┌──
Definition run_op (c : clientImpl) (ctx : Context) (bundleID : Z) (o : Op) (w : World)
  : World * (string * option error) :=
  match o with
  | OpSendUpload r => let '(w, err) := SendUpload c ctx bundleID r w in (w, (EmptyString, err))
  | OpGetUpload dir => GetUpload c ctx bundleID dir w
  | OpSendDB r => let '(w, err) := SendDB c ctx bundleID r w in (w, (EmptyString, err))
  | OpQueryBundle op qs target =>
      let '(w, err) := queryBundle c ctx bundleID op qs target w in (w, (EmptyString, err))
  end.

(** The span, the method, the request body and the URL of each operation. *)
Definition op_span (o : Op) : string :=
  match o with
  | OpSendUpload _ => "client.SendUpload"
  | OpGetUpload _ => "client.GetUpload"
  | OpSendDB _ => "client.SendDB"
  | OpQueryBundle _ _ _ => "client.queryBundle"
  end.

Definition op_method (o : Op) : string :=
  match o with
  | OpSendUpload _ | OpSendDB _ => "POST"
  | OpGetUpload _ | OpQueryBundle _ _ _ => "GET"
  end.

Definition op_body (o : Op) : option bytes :=
  match o with
  | OpSendUpload r | OpSendDB r => Some r
  | OpGetUpload _ | OpQueryBundle _ _ _ => None
  end.

Definition op_url (c : clientImpl) (bundleID : Z) (o : Op) : URL + error :=
  match o with
  | OpSendUpload _ | OpGetUpload _ => makeURL (url c) ("uploads/" +:+ pretty bundleID) ∅
  | OpSendDB _ => makeURL (url c) ("dbs/" +:+ pretty bundleID) ∅
  | OpQueryBundle op qs _ => makeBundleURL (url c) bundleID op qs
  end.

Definition op_ctx (ctx : Context) (o : Op) : Context :=
  {| deadline := deadline ctx; spans := op_span o :: spans ctx |}.

Definition op_request (c : clientImpl) (ctx : Context) (o : Op) (u : URL) : Request :=
  new_request c (op_ctx ctx o) (op_method o) u (op_body o).

(** The events of an operation up to its request. *)
Definition op_tags (bundleID : Z) (o : Op) : list Event :=
  match o with
  | OpQueryBundle op _ _ =>
      [EvSetTag (op_span o) "op" op; EvSetTag (op_span o) "bundleID" (pretty bundleID)]
  | _ => [EvSetTag (op_span o) "bundleID" (pretty bundleID)]
  end.

Definition acquire_events (c : clientImpl) (span : string) : list Event :=
  match httpLimiter c with
  | Some _ => [EvAcquire; EvLogKV span "event" "Acquired HTTP limiter"]
  | None => []
  end.

Definition release_events (c : clientImpl) : list Event :=
  match httpLimiter c with Some _ => [EvRelease] | None => [] end.

Definition status_error (resp : Response) : error :=
  ErrorString ("unexpected status code " +:+ pretty (StatusCode resp)).

(** What [GetUpload] returns once it holds the response body [body]:
    the outcome of creating the file, copying into it and closing it. *)
Definition save_outcome (dir : string) (body : ReadCloser) : string * option error :=
  match uuid_NewRandom with
  | inr err => (EmptyString, Some err)
  | inl uuid =>
      let f := filepath_Join [dir; uuid] in
      match os_Create_err f with
      | Some err => (EmptyString, Some err)
      | None =>
          match io_Copy_fault f body with
          | Some (_, err) => (EmptyString, Some err)
          | None => (f, file_Close_err f)
          end
      end
  end.

End Environment.

(** *** A sample environment *)

(** A stand-in for [url.Parse]: the empty string is refused, anything else
    is taken as a path. *)
Definition sample_Parse (s : string) : URL + error :=
  if decide (s = EmptyString) then inr (ErrorString "parse: empty url")
  else inl {| Scheme := "http"; Host := "bundles:3187"; Path := s;
              RawQuery := EmptyString; Fragment := EmptyString |}.

Definition sample_qs : gmap string string :=
  {[ "path" := "cmd/a b.go"; "line" := "10"; "q" := "x&y=z" ]}.

Definition forward_range (m : gmap string string) : list (string * string) :=
  map_to_list m.
Definition backward_range (m : gmap string string) : list (string * string) :=
  reverse (map_to_list m).
Definition forward_keys (m : gmap string (list string)) : list string :=
  (map_to_list m).*1.
Definition backward_keys (m : gmap string (list string)) : list string :=
  reverse (map_to_list m).*1.

(** The server answers every request with the same body and the given
    status; the copy into the file breaks after four bytes. *)

Definition sample_url_String (u : URL) : string :=
  if decide (RawQuery u = EmptyString) then Path u
  else Path u +:+ "?" +:+ RawQuery u.

Definition sample_check (method url : string) : option error := None.

Definition sample_body : ReadCloser := {| body_id := 1; body_data := "lsif dump of zap" |}.

Definition sample_response (status : Z) : Response :=
  {| StatusCode := status; Body := sample_body |}.

Definition sample_client (status : Z) : clientImpl :=
  {| url := "http://bundles:3187";
     httpClient := λ _, inl (sample_response status);
     httpLimiter := Some 500%nat;
     userAgent := "precise-code-intel-worker" |}.

Definition sample_ctx : Context := {| deadline := None; spans := [] |}.

Definition empty_world : World := {| files := ∅; heap := ∅; trace := [] |}.

Definition sample_uuid : string + error := inl "5f2b4c1e".
Definition sample_Create (path : string) : option error := None.
Definition sample_Copy_fault (path : string) (body : ReadCloser) : option (nat * error) :=
  Some (4%nat, ErrorString "unexpected EOF").
Definition sample_Close (path : string) : option error := None.
Definition sample_Decode (b : bytes) : option bytes * option error := (Some b, None).

Definition sample_upload_url : URL :=
  {| Scheme := "http"; Host := "bundles:3187"; Path := "http://bundles:3187/uploads/42";
     RawQuery := EmptyString; Fragment := EmptyString |}.

Definition sample_run_op (status : Z) (o : Op (V := string)) : World * (string * option error) :=
  run_op id forward_range forward_keys sample_Parse sample_url_String sample_check
    sample_uuid sample_Create sample_Copy_fault sample_Close sample_Decode
    (sample_client status) sample_ctx 42 o empty_world.

End Client.

(** ** The observability decorator *)

Module Observed.

Import Client.

(** The value a query decodes into.  [QueryBundle] forwards [&target]:
    a pointer to the interface variable that holds the caller's value. *)
Inductive Target :=
| Pointer (addr : nat)
| AddressOf (held : Target).

(** The two client objects a bundle client can be bound to. *)
Inductive ClientRef := TheBase | TheObserved.

(** Modelled from the spec: the struct [bundleClientImpl], whose declaration
    is not among the sources; the spec describes it as a value object
    binding a Bundle Identifier to a Client, with no state of its own. *)
Record bundleClientImpl := { base : ClientRef; bundleID : Z }.

#[global] Instance ClientRef_eq_dec : EqDecision ClientRef.
Proof. solve_decision. Defined.

(** One [OperationMetrics]: the observed durations, the count and the
    number of errors. *)
Record OperationMetrics := {
  Duration : list Z;
  Count : Z;
  Errors : Z
}.

(** The method [Observe] of an operation metrics pointer; a nil receiver
    records nothing. *)
Definition Observe (m : option OperationMetrics) (secs count : Z) (err : option error)
  : option OperationMetrics :=
  match m with
  | None => None
  | Some m =>
      Some {| Duration := Duration m ++ [secs];
              Count := Count m + count;
              Errors := if is_nil err then Errors m else Errors m + 1 |}
  end.

Record ClientMetrics := {
  mSendUpload : option OperationMetrics;
  mGetUpload : option OperationMetrics;
  mSendDB : option OperationMetrics;
  mQueryBundle : option OperationMetrics
}.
└──
INSTRUCTIONS FOR THE TASK
In the listing, find all lines with the string "bundles" and copy them.

EXERCISE SOLUTION
  else inl {| Scheme := "http"; Host := "bundles:3187"; Path := s;
  {| url := "http://bundles:3187";
  {| Scheme := "http"; Host := "bundles:3187"; Path := "http://bundles:3187/uploads/42";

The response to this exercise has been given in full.